Yamashita Toyoko S, Nuamah Isaac F, Dorsey Philip A, Hosseini-Nezhad Seyed M, Bielefeld Roger A, Kerekes Edward F, Singer Lynn T
Departments of Pediatrics and Epidemiology & Biostatistics, Case Westem Reserve University School of Medicine, Cleveland, Ohio 44106 U.S.A.
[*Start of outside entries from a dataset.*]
Definition storage_of (vm : VM.t S) : res BoxError S :=
  match VM.get_storage_backend vm with
  | Some storage => Ok storage
  | None => Err (EText "Storage backend not available")
  end.

(** [storage.get(..).map_err(..)?] *)
Definition proposal_exists (auth : option AuthContext.t) (proposal_id : string) (storage : S) : res BoxError unit :=
  map_err (fun _ => EText ("Proposal " +:+ proposal_id +:+ " does not exist"))
    (_ ← sb_get auth "governance" (proposal_path proposal_id) storage; Ok tt).

(** The loop over the listing; a comment that cannot be read is skipped. *)
Fixpoint collect (auth : option AuthContext.t) (show_hidden : bool) (storage : S) (refs : list string)
    (comments : gmap string t) : res BoxError (gmap string t) :=
  match refs with
  | [] => Ok comments
  | comment_ref :: refs =>
      match get_json auth comment_ref storage with
      | Ok comment =>
          collect auth show_hidden storage refs
            (if negb (hidden comment) || show_hidden then <[id comment := comment]> comments else comments)
      | Err _ => collect auth show_hidden storage refs comments
      | Panic m => Panic m
      | OutOfFuel => OutOfFuel
      end
  end.

Definition fetch_comments_threaded (proposal_id : string) (auth : option AuthContext.t) (show_hidden : bool)
    (vm : VM.t S) : res BoxError (gmap string t) :=
  storage ← storage_of vm;
  _ ← proposal_exists auth proposal_id storage;
  comments_refs ← map_err EStorage
    (sb_list_keys auth "governance" (Some (proposal_path proposal_id +:+ "/comments")) storage);
  collect auth show_hidden storage comments_refs ∅.

Abbreviation M := (stm (VM.t S) BoxError).

(** The clone is dropped: the machine keeps its own storage. *)
Definition create_comment (uuid : string) (now : DateTime) (stamp : N) (proposal_id author content : string)
    (reply_to : option string) (tags : list string) (auth_context : AuthContext.t) : M t := fun vm =>
  (vm,
   storage ← storage_of vm;
   _ ← proposal_exists (Some auth_context) proposal_id storage;
   let comment := ProposalComment.new uuid now author content reply_to tags in
   _ ← (set_json_clone stamp (Some auth_context) (comment_path proposal_id uuid) comment storage).2;
   Ok comment).

Definition migrate (bytes_ : bytes) : res BoxError t :=
  match legacy_from_slice bytes_ with
  | Ok (id, author, timestamp, content, reply_to, tags, reactions) =>
      Ok {| ProposalComment.id := id; ProposalComment.author := author; ProposalComment.timestamp := timestamp;
            ProposalComment.content := content; ProposalComment.reply_to := reply_to;
            ProposalComment.tags := tags; ProposalComment.reactions := reactions; hidden := false;
            edit_history := [{| version_content := content; version_timestamp := timestamp |}] |}
  | Err e => Err (EText e)
  | Panic m => Panic m
  | OutOfFuel => OutOfFuel
  end.

(** The migrated comment is saved to the storage of [try_clone], which has none. *)
Definition get_comment (proposal_id comment_id : string) (auth : option AuthContext.t) (vm : VM.t S) :
    res BoxError t :=
  storage ← storage_of vm;
  comment_data ← map_err EStorage (sb_get auth "governance" (comment_path proposal_id comment_id) storage);
  match comment_from_slice comment_data with
  | Ok comment => Ok comment
  | Err _ => migrate comment_data
  | Panic m => Panic m
  | OutOfFuel => OutOfFuel
  end.

(** The comment at [k], when [auth_context] is its author. *)
Definition own_comment (verb k : string) (auth_context : AuthContext.t) (storage : S) : res BoxError t :=
  comment ← get_json (Some auth_context) k storage;
  if String.eqb (author comment) (AuthContext.current_identity_did auth_context) then Ok comment
  else Err (EText ("Only the original author can " +:+ verb +:+ " a comment")).

Definition edit_comment (now : DateTime) (stamp : N) (proposal_id comment_id new_content : string)
    (auth_context : AuthContext.t) : M unit := fun vm =>
  (vm,
   storage ← storage_of vm;
   comment ← own_comment "edit" (comment_path proposal_id comment_id) auth_context storage;
   let comment := add_version now new_content comment in
   let '(storage_mut, saved) :=
     set_json_clone stamp (Some auth_context) (comment_path proposal_id comment_id) comment storage in
   _ ← saved;
   let version_id := N.of_nat (length (edit_history comment) - 1) in
   let version_path := proposal_path proposal_id +:+ "/comments/versions/" +:+ comment_id +:+ "/" +:+
                       u64_to_string version_id in
   match last (edit_history comment) with
   | Some version =>
       map_err EStorage (StorageExtensions.set_json version_to_vec
         "icn_covm::governance::comments::CommentVersion" stamp (Some auth_context) "governance"
         version_path version storage_mut).2
   | None => Err (EText "Comment edit history is empty")
   end).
Biostatistics Unit, University of Pennsylvania Cancer Center, Philadelphia, Pennsylvania 19104 U.S.A.
Comput Med Public Health Biotechnol (1994). 1995;5(3):1469-1487.
Neural networks offer a powerful new approach to information processing through their ability to generalize from a specific training data set. The success of this approach has raised interesting new possibilities of incorporating statistical methodology in order to enhance their predictive ability. This paper reports on two complementary methods of prediction. one using neural networks and the other using traditional statistical methods. The two methods are compared on the basis of their prediction applied to standardized developmental infant outcome measures using preselected infant and maternal variables measured at birth. Three neural network algorithms were employed. In our study, no one network outperformed the other two consistently. The neural networks provided significantly better results than the regression model in terms of variation and prediction of extreme outcomes. Finally we demonstrated that selection of relevant input variables through statistical means can produce a reduced network structure with no loss in predictive ability.
神经网络通过其从特定训练数据集进行泛化的能力,为信息处理提供了一种强大的新方法。这种方法的成功引发了将统计方法纳入其中以增强其预测能力的有趣新可能性。本文报告了两种互补的预测方法。一种使用神经网络,另一种使用传统统计方法。基于应用于使用出生时测量的预选婴儿和母亲变量的标准化发育婴儿结局测量的预测,对这两种方法进行了比较。使用了三种神经网络算法。在我们的研究中,没有一个网络始终优于其他两个网络。在极端结局的变化和预测方面,神经网络提供的结果明显优于回归模型。最后,我们证明通过统计手段选择相关输入变量可以产生结构简化的网络,而不会损失预测能力。